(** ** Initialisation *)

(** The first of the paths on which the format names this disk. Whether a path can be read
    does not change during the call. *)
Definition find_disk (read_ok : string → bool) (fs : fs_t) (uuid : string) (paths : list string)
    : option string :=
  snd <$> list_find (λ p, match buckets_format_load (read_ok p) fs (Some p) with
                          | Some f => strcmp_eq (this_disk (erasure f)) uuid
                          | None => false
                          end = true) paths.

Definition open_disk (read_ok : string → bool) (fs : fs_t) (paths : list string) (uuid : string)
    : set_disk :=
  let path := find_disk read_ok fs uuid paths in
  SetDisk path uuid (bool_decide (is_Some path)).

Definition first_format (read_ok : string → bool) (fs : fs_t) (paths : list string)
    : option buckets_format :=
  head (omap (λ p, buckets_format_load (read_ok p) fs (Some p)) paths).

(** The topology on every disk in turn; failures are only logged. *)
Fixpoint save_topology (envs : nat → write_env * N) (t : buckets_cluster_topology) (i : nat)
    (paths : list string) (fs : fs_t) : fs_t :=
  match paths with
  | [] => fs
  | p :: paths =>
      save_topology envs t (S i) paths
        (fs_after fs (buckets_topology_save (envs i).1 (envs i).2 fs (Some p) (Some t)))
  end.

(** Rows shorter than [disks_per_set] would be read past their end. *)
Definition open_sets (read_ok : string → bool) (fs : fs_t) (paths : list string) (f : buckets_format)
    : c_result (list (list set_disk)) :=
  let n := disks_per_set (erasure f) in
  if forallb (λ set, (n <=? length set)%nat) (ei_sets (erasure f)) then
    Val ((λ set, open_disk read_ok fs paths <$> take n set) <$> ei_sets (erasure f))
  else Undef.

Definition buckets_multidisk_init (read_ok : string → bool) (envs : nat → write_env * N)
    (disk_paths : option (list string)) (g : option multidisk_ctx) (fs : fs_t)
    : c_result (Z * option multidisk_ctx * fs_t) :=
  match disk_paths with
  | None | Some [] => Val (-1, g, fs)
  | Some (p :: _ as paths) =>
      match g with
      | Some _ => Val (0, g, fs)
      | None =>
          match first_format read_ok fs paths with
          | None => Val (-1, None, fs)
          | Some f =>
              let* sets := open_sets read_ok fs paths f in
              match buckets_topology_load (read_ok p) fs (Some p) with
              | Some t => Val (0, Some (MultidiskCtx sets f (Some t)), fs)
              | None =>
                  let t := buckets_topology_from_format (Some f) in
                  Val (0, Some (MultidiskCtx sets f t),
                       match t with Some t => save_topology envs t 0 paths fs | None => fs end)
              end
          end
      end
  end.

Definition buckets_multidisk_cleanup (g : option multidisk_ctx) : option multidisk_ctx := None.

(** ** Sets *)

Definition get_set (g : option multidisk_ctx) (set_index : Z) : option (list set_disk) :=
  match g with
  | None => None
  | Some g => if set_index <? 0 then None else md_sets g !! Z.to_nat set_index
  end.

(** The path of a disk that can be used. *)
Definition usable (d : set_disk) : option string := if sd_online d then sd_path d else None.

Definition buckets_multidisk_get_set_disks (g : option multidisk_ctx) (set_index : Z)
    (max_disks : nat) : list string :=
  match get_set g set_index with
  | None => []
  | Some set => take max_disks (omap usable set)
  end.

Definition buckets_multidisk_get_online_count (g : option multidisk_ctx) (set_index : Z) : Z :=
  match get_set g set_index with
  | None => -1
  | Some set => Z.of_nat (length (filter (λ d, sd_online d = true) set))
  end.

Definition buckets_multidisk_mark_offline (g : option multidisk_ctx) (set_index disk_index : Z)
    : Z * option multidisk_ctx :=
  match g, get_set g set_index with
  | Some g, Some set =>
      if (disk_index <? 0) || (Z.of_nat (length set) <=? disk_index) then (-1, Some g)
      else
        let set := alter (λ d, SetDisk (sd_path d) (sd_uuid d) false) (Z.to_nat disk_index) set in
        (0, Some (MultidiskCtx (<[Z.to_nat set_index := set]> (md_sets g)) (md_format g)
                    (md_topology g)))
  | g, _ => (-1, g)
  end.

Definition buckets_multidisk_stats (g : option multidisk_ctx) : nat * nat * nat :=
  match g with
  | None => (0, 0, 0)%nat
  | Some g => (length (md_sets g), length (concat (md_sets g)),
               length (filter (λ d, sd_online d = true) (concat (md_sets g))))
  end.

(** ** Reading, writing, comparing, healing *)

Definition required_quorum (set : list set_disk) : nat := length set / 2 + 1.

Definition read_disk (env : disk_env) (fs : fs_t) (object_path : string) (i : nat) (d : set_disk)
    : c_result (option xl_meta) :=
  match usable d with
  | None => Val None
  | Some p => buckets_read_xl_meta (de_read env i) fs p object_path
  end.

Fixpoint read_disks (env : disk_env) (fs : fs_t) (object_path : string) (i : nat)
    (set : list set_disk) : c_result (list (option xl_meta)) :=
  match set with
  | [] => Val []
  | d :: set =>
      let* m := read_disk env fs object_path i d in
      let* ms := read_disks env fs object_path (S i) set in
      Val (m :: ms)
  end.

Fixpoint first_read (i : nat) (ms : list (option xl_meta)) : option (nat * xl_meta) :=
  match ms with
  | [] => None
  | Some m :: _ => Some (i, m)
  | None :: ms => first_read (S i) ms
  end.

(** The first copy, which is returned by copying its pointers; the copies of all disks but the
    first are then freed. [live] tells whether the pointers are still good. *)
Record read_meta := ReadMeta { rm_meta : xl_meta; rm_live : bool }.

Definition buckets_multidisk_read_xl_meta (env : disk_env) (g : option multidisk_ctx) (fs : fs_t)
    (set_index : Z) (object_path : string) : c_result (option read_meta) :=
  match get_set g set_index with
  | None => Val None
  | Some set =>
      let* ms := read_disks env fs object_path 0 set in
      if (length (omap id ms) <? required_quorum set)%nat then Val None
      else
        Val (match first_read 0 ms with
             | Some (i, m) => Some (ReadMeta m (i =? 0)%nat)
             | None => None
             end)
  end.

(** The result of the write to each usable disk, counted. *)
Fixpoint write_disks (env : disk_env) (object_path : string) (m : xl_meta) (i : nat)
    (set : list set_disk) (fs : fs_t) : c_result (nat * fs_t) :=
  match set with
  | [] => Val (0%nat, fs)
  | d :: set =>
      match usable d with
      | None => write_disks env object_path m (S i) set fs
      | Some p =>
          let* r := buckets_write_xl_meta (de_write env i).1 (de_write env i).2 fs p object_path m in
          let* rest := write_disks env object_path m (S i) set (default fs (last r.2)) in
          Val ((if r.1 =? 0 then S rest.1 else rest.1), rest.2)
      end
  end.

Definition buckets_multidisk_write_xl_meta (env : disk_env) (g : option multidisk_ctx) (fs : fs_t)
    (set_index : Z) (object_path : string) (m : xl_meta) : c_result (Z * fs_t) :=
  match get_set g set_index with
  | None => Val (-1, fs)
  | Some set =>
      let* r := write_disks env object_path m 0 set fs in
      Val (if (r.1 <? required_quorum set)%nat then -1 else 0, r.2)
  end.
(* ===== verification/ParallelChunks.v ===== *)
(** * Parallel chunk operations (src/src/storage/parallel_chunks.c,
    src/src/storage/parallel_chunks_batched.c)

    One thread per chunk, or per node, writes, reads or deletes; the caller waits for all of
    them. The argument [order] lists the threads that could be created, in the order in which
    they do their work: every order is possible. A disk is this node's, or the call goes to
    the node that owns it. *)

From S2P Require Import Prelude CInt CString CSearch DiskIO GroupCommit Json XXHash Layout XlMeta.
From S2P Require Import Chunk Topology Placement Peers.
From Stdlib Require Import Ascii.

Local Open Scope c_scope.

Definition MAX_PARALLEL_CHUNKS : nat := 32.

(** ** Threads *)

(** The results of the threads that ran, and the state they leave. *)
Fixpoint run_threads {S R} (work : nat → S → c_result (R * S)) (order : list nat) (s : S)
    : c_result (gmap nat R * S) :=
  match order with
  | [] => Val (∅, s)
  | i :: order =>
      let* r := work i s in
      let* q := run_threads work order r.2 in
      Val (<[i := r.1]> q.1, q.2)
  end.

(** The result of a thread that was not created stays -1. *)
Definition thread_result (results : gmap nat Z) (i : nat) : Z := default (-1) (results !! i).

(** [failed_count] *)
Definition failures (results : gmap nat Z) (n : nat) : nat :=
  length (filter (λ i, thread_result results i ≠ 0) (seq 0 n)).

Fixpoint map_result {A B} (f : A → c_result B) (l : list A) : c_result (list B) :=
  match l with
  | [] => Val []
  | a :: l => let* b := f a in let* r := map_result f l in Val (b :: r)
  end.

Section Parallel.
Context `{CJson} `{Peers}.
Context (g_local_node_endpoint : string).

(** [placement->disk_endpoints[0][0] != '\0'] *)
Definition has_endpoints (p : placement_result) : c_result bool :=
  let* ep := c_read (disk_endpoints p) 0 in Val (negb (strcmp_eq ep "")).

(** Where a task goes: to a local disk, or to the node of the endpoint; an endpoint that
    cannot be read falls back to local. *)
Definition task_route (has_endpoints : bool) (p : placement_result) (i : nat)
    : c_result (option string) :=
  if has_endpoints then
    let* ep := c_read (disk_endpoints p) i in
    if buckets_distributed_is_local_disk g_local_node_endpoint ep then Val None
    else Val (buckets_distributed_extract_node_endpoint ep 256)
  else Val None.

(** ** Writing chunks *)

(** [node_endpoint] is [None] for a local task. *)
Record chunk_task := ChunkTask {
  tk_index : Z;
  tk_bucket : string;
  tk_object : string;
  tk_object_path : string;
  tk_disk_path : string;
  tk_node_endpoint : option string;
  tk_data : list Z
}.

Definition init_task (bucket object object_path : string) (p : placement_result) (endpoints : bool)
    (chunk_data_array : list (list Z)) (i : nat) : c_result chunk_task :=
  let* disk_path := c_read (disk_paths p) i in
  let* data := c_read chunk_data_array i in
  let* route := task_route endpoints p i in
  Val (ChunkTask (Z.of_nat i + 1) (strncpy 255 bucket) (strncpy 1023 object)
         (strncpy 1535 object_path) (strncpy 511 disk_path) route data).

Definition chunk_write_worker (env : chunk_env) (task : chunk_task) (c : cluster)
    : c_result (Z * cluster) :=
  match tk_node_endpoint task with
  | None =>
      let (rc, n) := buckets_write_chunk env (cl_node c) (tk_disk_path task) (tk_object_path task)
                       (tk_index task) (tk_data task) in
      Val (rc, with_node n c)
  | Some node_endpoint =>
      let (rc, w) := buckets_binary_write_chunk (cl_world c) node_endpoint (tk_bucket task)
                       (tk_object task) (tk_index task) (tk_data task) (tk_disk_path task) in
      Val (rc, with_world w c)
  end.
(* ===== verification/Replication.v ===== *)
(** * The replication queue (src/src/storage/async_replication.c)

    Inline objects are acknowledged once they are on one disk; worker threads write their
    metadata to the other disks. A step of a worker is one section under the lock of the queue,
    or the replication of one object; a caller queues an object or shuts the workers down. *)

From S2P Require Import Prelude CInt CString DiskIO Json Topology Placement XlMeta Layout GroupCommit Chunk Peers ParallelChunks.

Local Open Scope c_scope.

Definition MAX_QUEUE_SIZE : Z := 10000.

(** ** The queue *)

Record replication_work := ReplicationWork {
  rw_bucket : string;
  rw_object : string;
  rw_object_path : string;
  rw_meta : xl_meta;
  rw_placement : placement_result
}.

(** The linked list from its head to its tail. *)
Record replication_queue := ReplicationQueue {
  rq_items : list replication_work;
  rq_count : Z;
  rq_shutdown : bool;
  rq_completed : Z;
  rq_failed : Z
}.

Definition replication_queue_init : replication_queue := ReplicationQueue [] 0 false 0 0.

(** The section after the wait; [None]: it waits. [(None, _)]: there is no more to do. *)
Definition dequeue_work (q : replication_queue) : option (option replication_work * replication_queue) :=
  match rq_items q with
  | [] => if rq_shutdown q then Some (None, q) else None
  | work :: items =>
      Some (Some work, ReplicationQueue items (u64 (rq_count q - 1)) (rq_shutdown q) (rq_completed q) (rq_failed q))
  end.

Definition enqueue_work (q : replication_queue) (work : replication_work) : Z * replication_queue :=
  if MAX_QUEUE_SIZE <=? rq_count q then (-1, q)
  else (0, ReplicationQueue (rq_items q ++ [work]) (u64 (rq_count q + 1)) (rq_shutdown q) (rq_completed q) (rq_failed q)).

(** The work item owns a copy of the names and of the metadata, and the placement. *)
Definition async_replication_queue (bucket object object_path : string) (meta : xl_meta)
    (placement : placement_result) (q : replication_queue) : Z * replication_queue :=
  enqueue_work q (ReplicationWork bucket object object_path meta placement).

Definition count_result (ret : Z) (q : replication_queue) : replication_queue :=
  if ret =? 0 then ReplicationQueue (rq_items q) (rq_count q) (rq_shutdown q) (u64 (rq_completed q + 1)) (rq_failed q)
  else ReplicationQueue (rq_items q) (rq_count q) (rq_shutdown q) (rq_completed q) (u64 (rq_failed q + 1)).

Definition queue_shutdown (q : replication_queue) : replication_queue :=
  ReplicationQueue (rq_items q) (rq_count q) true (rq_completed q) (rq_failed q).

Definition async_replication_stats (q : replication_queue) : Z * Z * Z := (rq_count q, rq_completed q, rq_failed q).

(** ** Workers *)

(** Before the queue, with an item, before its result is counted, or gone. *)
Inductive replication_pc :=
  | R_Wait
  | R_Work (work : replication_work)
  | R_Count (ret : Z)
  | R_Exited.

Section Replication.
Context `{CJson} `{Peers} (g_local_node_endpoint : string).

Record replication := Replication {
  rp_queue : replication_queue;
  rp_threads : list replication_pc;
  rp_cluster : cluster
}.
####################
TASK GOAL = Among the entries above, locate the lines containing "rq_failed : Z" and "Definition count_result (ret", and transcribe exactly those two lines and all lines between.

EXERCISE OUTPUT =
  rq_failed : Z
}.

Definition replication_queue_init : replication_queue := ReplicationQueue [] 0 false 0 0.

(** The section after the wait; [None]: it waits. [(None, _)]: there is no more to do. *)
Definition dequeue_work (q : replication_queue) : option (option replication_work * replication_queue) :=
  match rq_items q with
  | [] => if rq_shutdown q then Some (None, q) else None
  | work :: items =>
      Some (Some work, ReplicationQueue items (u64 (rq_count q - 1)) (rq_shutdown q) (rq_completed q) (rq_failed q))
  end.

Definition enqueue_work (q : replication_queue) (work : replication_work) : Z * replication_queue :=
  if MAX_QUEUE_SIZE <=? rq_count q then (-1, q)
  else (0, ReplicationQueue (rq_items q ++ [work]) (u64 (rq_count q + 1)) (rq_shutdown q) (rq_completed q) (rq_failed q)).

(** The work item owns a copy of the names and of the metadata, and the placement. *)
Definition async_replication_queue (bucket object object_path : string) (meta : xl_meta)
    (placement : placement_result) (q : replication_queue) : Z * replication_queue :=
  enqueue_work q (ReplicationWork bucket object object_path meta placement).

Definition count_result (ret : Z) (q : replication_queue) : replication_queue :=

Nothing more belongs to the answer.